Not counting the surveillance results that are not yet available, "the diagnostic yield for advanced neoplasia per 100 invitees was similar for both strategies, indicating that both techniques can be used for population-based screening for colorectal cancer," Stoop and colleagues wrote. Notably, the diagnostic yield was similar for the two techniques despite the use of a noncathartic CTC prep.
"It can be debated whether the use of noncathartic preparation in our study has influenced the diagnostic yield in the CT colonography group in a positive or negative way," the authors wrote. "To our knowledge, no studies have compared the diagnostic accuracy of CT colonography with cathartic or noncathartic preparation. However, several studies with iodine tagging similar to that in our study showed results close to those with cathartic preparation." The use of highly experienced readers may have aided CTC sensitivity versus studies with less-experienced readers, but, again, conclusions are difficult to draw.

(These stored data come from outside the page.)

Lemma first_run_loaded : loaded first_run "ns" "p" "db" = Ok (Some first_data).
Proof. vm_compute. reflexivity. Qed.

Lemma first_run_faults : no_faults first_run.
Proof. vm_compute. reflexivity. Qed.

Lemma SaveState_roundtrip_witness :
  run_result (Load "ns" "p" "db") first_run = Ok (Some first_data).
Proof.
  refine (proj1 (SaveState_roundtrip empty_cluster "ns" "p" "db" None (report running) 3 "c1" t0 _ _ _)).
  - vm_compute. reflexivity.
  - vm_compute. reflexivity.
  - vm_compute. reflexivity.
Defined.

(** The restart of c1 finds the instance already stopped; the state captured
    first stays. *)
Lemma SaveState_preserves_witness :
  exists d,
    run_result (Load "ns" "p" "db")
      (run_state (SaveState "ns" "p" "db" (report stopped) 3 "c1" t0) first_run) = Ok (Some d) /\
    data_State d !! "instance:i-1" = Some running /\
    LastReportedAt (status_of (data_Status d) "instance:i-1") = Some t0.
Proof.
  apply (SaveState_preserves first_run "ns" "p" "db" first_data (report stopped) 3 "c1" t0
           "instance:i-1" running t0).
  - exact first_run_faults.
  - exact first_run_loaded.
  - vm_compute. reflexivity.
  - vm_compute. reflexivity.
  - vm_compute. reflexivity.
  - intros m H. vm_compute in H. injection H as <-. vm_compute. reflexivity.
  - vm_compute. reflexivity.
Defined.

(** With a limit of 3, two saves that do not report the instance keep it, the
    third forgets it, although all three belong to one cycle. *)
Lemma stale_eviction_witness :
  let s := mkSave empty_report "c2" t0 in
  data_State (run_saves 3 first_data [s; s]) !! "instance:i-1" = Some running /\
  data_State (run_saves 3 first_data [s; s; s]) !! "instance:i-1" = None.
Proof.
  intros s.
  assert (data_State first_data !! "instance:i-1" = Some running) as Hk by (vm_compute; reflexivity).
  assert (stale_of first_data "instance:i-1" = 0) as H0 by (vm_compute; reflexivity).
  split.
  - rewrite (stale_eviction 3 first_data s [s] "instance:i-1" running);
      [reflexivity|exact Hk|exact H0|lia|repeat constructor|vm_compute; discriminate].
  - rewrite (stale_eviction 3 first_data s [s; s] "instance:i-1" running);
      [reflexivity|exact Hk|exact H0|lia|repeat constructor|vm_compute; discriminate].
Defined.

Lemma restore_lock_witness :
  let c1 := run_state (st_iter (MarkTargetRestored "ns" "p") ["db"]) first_run in
  let c2 := run_state (UnlockRestoreData "ns" "p") c1 in
  run_result (MarkAllTargetsRestored "ns" "p" ["db"]) c1 = Ok true /\
  run_result (MarkAllTargetsRestored "ns" "p" ["db"]) c2 = Ok false.
Proof.
  intros c1 c2.
  destruct (cl_configmaps first_run !! ("ns", configMapName "p")) as [cm|] eqn:Hcm;
    [|vm_compute in Hcm; discriminate].
  destruct (restore_lock first_run "ns" "p" ["db"] cm first_run_faults Hcm) as (H1 & H2 & _).
  split; [exact H1|]. apply (H2 "db" []). discriminate.
Defined.

Lemma HasRestoreData_nonempty_witness :
  run_result (HasRestoreData (fun l => l) "ns" "p")
    (run_state (MarkTargetRestored "ns" "p" "db") first_run) = Ok true.
Proof.
  destruct (cl_configmaps (run_state (MarkTargetRestored "ns" "p" "db") first_run)
              !! ("ns", configMapName "p")) as [cm|] eqn:Hcm; [|vm_compute in Hcm; discriminate].
  rewrite (HasRestoreData_nonempty (fun l => l) _ "ns" "p" cm);
    vm_compute in Hcm; injection Hcm as <-.
  - vm_compute. reflexivity.
  - vm_compute. reflexivity.
  - vm_compute. reflexivity.
  - intros l. reflexivity.
  - refine (bool_decide_unpack _ _). vm_compute. exact I.
Defined.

The 22% participation rate for colonoscopy is more than double the 10% participation reported in Italian randomized trials, and it's slightly less than the 27% rate found in a physician-selected Italian screening cohort. Detection rates for advanced neoplasia are also similar to those found in other studies, the group stated.
Because the invitations were sent to the general population unsolicited, the sample was representative of the population, they wrote. "Since the invitational processes for colonoscopy and CT colonography in our study were identical, the most probable reason for the significant difference in participation rate is a difference in the expected burden or procedure-related complications."
Still, patient preference is not the only matter to account for when determining the best screening method for a given patient, according to the group.
"The decision about the preferred method for colorectal cancer screening in population-based screening can be guided by the results of our trial, which showed more participants with noncathartic CT colonography, a higher yield for colonoscopy, but a similar diagnostic yield for both methods in the detection of advanced neoplasia per 100 invitees," they wrote. "Therefore, to know which screening technique is preferable, other factors such as cost-effectiveness, influenced by higher participation rate of CT colonography and higher yield per participant for colonoscopy, and experienced burden should be studied."
Details about experienced burden in the trial and cost-effectiveness will be reported in a later publication.